Caleidoscopica e visionaria, floreale e sensuale, erotica, anarchica e utopica. È l’identikit di un’epoca, quella della rivoluzione psichedelica, che contagiò le giovani generazioni di tutto il mondo sotto la bandiera della liberazione sessuale, sociale, politica. Ma fu soprattutto il suo inizio ad assumere i caratteri epici di un grande evento che esplose in una stagione e in un luogo ben precisi. Era la calda estate del 1967 quando la città di San Francisco calamitò su di sé migliaia di giovani che al carburante adrenalinico sommavano additivi come hascish e LSD. Precursori e sacerdoti di una rivolta dai connotati mistici e scabrosi furono lo scrittore/psicologo Timothy Leary e il poeta Allen Ginsberg, allucinati predicatori di una esistenza lontana dal pragmatismo della società americana.
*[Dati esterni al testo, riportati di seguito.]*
Lemma walkaddr_eq s root l va :
  vm_inv s root l -> 0 <= va < MAXVA ->
  walkaddr root va s =
    let v := pte_of (k_mem s) root va in
    match pt_addr (k_mem s) root va with
    | None => Panic "walkaddr:pte:0" s
    | Some _ =>
        if negb (flag v PTE_V) then Panic "walkaddr:PTE_V" s
        else if negb (flag v PTE_U) then Panic "walkaddr:PTE_U" s
        else if PTE2PA v =? 0 then Panic "walkaddr: pa is zero" s
        else Ok (PTE2PA v) s
    end.
Proof.
  intros Hi Hva. unfold walkaddr. destruct (Z.leb_spec MAXVA va); [lia|].
  rewrite (bind_ok _ _ _ _ _ (walk_read s root va Hva)). unfold pte_of. cbv zeta.
  destruct (pt_addr (k_mem s) root va) as [p|] eqn:Hp; cbn [default from_option id]; [|done].
  pose proof (pt_addr_pos s root l va p Hi Hp). destruct (Z.eqb_spec p 0); [lia|].
  unfold rd64. step_prim.
  destruct (flag (load64 (k_mem s) p) PTE_V); cbn [negb]; [|done].
  destruct (flag (load64 (k_mem s) p) PTE_U); cbn [negb]; [|done].
  by destruct (PTE2PA (load64 (k_mem s) p) =? 0).
Qed.

Lemma walkaddr_user s root l va :
  vm_inv s root l -> 0 <= va < MAXVA -> user_pte (pte_of (k_mem s) root va) ->
  walkaddr root va s = Ok (PTE2PA (pte_of (k_mem s) root va)) s.
Proof.
  intros Hi Hva (Hv & Hu & Hz). rewrite (walkaddr_eq s root l) by done. cbv zeta.
  destruct (pt_addr (k_mem s) root va) eqn:Hp.
  - rewrite Hv, Hu. cbn [negb]. by destruct (Z.eqb_spec (PTE2PA (pte_of (k_mem s) root va)) 0).
  - unfold pte_of in Hv. by rewrite Hp in Hv.
Qed.

Lemma pte_of_page m root va va' : va' / PGSIZE = va / PGSIZE -> pte_of m root va' = pte_of m root va.
Proof. intros E. destruct (same_leaf va va' E) as [E1 E2]. unfold pte_of, pt_addr. by rewrite E1, E2. Qed.

(** The physical address a user address translates to. *)
Definition phys m (root va : Z) : Z := PTE2PA (pte_of m root va) + va mod PGSIZE.

(** [a, b) is mapped to user pages that are nobody else's, one per page. *)
Record user_range s root l (a b : Z) : Prop := {
  ur_bounds : 0 <= a /\ b <= MAXVA;
  ur_pte : forall va, a <= va < b -> user_pte (pte_of (k_mem s) root va);
  ur_data : forall va, a <= va < b -> data_page s root l (PTE2PA (pte_of (k_mem s) root va));
  ur_inj : forall va va', a <= va < b -> a <= va' < b ->
    PTE2PA (pte_of (k_mem s) root va) = PTE2PA (pte_of (k_mem s) root va') -> va / PGSIZE = va' / PGSIZE
}.

Lemma user_range_sub s root l a b a' b' :
  a <= a' -> b' <= b -> user_range s root l a b -> user_range s root l a' b'.
Proof. intros ? ? [? ? ? ?]. split; intros; [lia|eauto with lia..]. Qed.

Lemma user_range_write s m' root l a b :
  (forall id, tid_ok id -> tbl m' root id = tbl (k_mem s) root id) ->
  (forall va, pte_of m' root va = pte_of (k_mem s) root va) ->
  user_range s root l a b -> user_range (set_k_mem m' s) root l a b.
Proof.
  intros Ht Hp [B P D I]. split; [done|..]; cbn [k_mem set_k_mem].
  - intros. rewrite Hp. by apply P.
  - intros va Hva. rewrite Hp. destruct (D va Hva) as (? & ? & Hd). split; [done|split; [done|]].
    intros id Hid. cbn [k_mem set_k_mem]. rewrite Ht by done. by apply Hd.
  - intros va va' Hva Hva'. rewrite !Hp. by apply I.
Qed.

Lemma phys_inj s root l a b va va' :
  user_range s root l a b -> a <= va < b -> a <= va' < b ->
  phys (k_mem s) root va = phys (k_mem s) root va' -> va = va'.
Proof.
  intros [_ _ D I] Hva Hva'. unfold phys. intros E.
  destruct (D va Hva) as ([Hm _] & _). destruct (D va' Hva') as ([Hm' _] & _).
  pose proof (I va va' Hva Hva'). unfold PGSIZE in *.
  pose proof (Z.mod_pos_bound va 4096). pose proof (Z.mod_pos_bound va' 4096).
  pose proof (Z.div_mod va 4096). pose proof (Z.div_mod va' 4096).
  pose proof (Z.div_mod (PTE2PA (pte_of (k_mem s) root va)) 4096).
  pose proof (Z.div_mod (PTE2PA (pte_of (k_mem s) root va')) 4096). lia.
Qed.

(** ** [copyoutpg] *)

(** [m'] is [m] with the bytes [src] written to the user addresses from
    [dstva] on. *)
Definition user_written m m' (root dstva : Z) (src : list Z) : Prop :=
  (forall i b, src !! i = Some b -> load8 m' (phys m root (dstva + Z.of_nat i)) = u8 b) /\
  (forall x, (forall i, (i < length src)%nat -> x <> phys m root (dstva + Z.of_nat i)) ->
     load8 m' x = load8 m x).

(** One round of the loop: the bytes up to the end of the page. *)
Lemma user_write_page s root l dstva src n :
  let va0 := PGROUNDDOWN dstva in
  let m' := store_bytes (k_mem s) (PTE2PA (pte_of (k_mem s) root va0) + (dstva - va0)) (take n src) in
  vm_inv s root l -> user_range s root l dstva (dstva + Z.of_nat n) ->
  (0 < n)%nat -> (n <= length src)%nat -> dstva - va0 + Z.of_nat n <= PGSIZE ->
  user_written (k_mem s) m' root dstva (take n src) /\
  vm_inv (set_k_mem m' s) root l /\
  (forall id, tid_ok id -> tbl m' root id = tbl (k_mem s) root id) /\
  (forall va, pte_of m' root va = pte_of (k_mem s) root va).
Proof.
  intros va0 m' Hi Hr Hn Hlen Hpg. destruct (PGROUNDDOWN_spec dstva) as [Hm Hd]. fold va0 in Hm, Hd.
  assert (forall i, 0 <= i < Z.of_nat n ->
    PTE2PA (pte_of (k_mem s) root va0) + (dstva - va0) + i = phys (k_mem s) root (dstva + i)) as Hphys.
  { intros i Hi'. unfold phys. assert ((dstva + i) / PGSIZE = va0 / PGSIZE) as E.
    { apply same_page; [done|]. lia. }
    rewrite (pte_of_page _ root va0 (dstva + i) E).
    unfold PGSIZE in *. pose proof (Z.div_mod (dstva + i) 4096). pose proof (Z.div_mod va0 4096). lia. }
  assert (data_page s root l (PTE2PA (pte_of (k_mem s) root va0))) as Hdp.
  { rewrite <- (pte_of_page _ root va0 dstva); [apply (ur_data _ _ _ _ _ Hr); lia|].
    apply same_page; [done|lia]. }
  assert (length (take n src) = n) as Hl by (by apply length_take_le).
  split.
  - split.
    + intros i b Hb. assert (i < n)%nat as Hin by (rewrite <- Hl; by eapply lookup_lt_Some).
      rewrite <- Hphys by lia. unfold m'. rewrite load8_store_bytes, Hl.
      rewrite decide_True by lia. replace (Z.to_nat _) with i by lia. by rewrite Hb.
    + intros x Hx. unfold m'. rewrite load8_store_bytes, Hl. case_decide as Hc; [|done].
      exfalso. set (j := Z.to_nat (x - (PTE2PA (pte_of (k_mem s) root va0) + (dstva - va0)))).
      apply (Hx j); [rewrite Hl; lia|]. rewrite <- Hphys by lia. lia.
  - apply data_write; [done|apply mem_wf_store_bytes; by destruct Hi as [[]]|].
    intros x pa Hpa Hx Hnd. unfold m'. rewrite load8_store_bytes, Hl. case_decide as Hc; [|done].
    exfalso. apply Hnd. destruct Hdp as [Hpo Hrest].
    rewrite (page_sep pa (PTE2PA (pte_of (k_mem s) root va0)) x); try done.
    unfold in_page, PGSIZE in *. lia.
Qed.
Summer of Love è una mostra che si propone di documentare -con foto, manifesti, oggetti di culto, film, riviste, opere grafiche e altro– quell’effervescente momento e tutto quel movimento artistico che ne seguì e che si configurò innanzitutto come una autentica rivoluzione estetica giocata sulla forte esaltazione dei sensi. Dall’abbigliamento alla grafica e al design, fino a sovvertire i codici e i linguaggi della comunicazione, contaminando musica, letteratura, cinema e recando con sé un ipnotico sapore d’oriente. Fu certo una moda, ma anche un’impetuosa ribellione nei confronti dei rigidi schemi borghesi. Dunque modi alternativi di vita, tra nomadismo e comunità aperta.
Non per nulla questa esposizione dedica una specifica sezione all’architettura, mostrando come la rivoluzione psichedelica abbia imposto una filosofia progettuale alternativa agli schemi “funzionalisti”, alle strutture ortogonali, ai materiali puri e privi di risalto cromatico. Verner Panton, Richard Buckminster Fuller, Graham Stevens, come molti altri d’altronde, sono tra gli sperimentatori di forme e materiali del tutto insoliti: forme organiche, decorazioni floreali, materiali sintetici di estrema duttilità in strutture aperte, osmotiche e socializzanti. Il gruppo inglese Archigram, poi, si distingue per l’utopia da fantascienza dei suoi progetti. Ma il brevetto della trovata più psichedelica spetta al giovane architetto austriaco Hans Hollein, che alle soluzioni progettuali accompagna una singolare invenzione, una Architectural Pill, farmaco miracoloso che risolve felicemente tutte le problematiche dell’uomo nel suo habitat.
Eventi, persone, luoghi e tendenze di questa controcultura furono veicolati da una specialistica stampa underground come Oracle di San Francisco, The East Village Other di New York, Oz e International Times di Londra.
È comunque la proiezione cinematografica il medium ideale per intensificare gli stimoli sensoriali, e ciò mediante la tecnica di sovrapporre film, dia e luci stroboscopiche. Intanto a New York già dal 1966 Andy Warhol nel suo Narodny Dom Club, capitalizzando gli effetti psichedelici della luce, aveva lanciato il mitico Erupting Plastic Inevitable Show.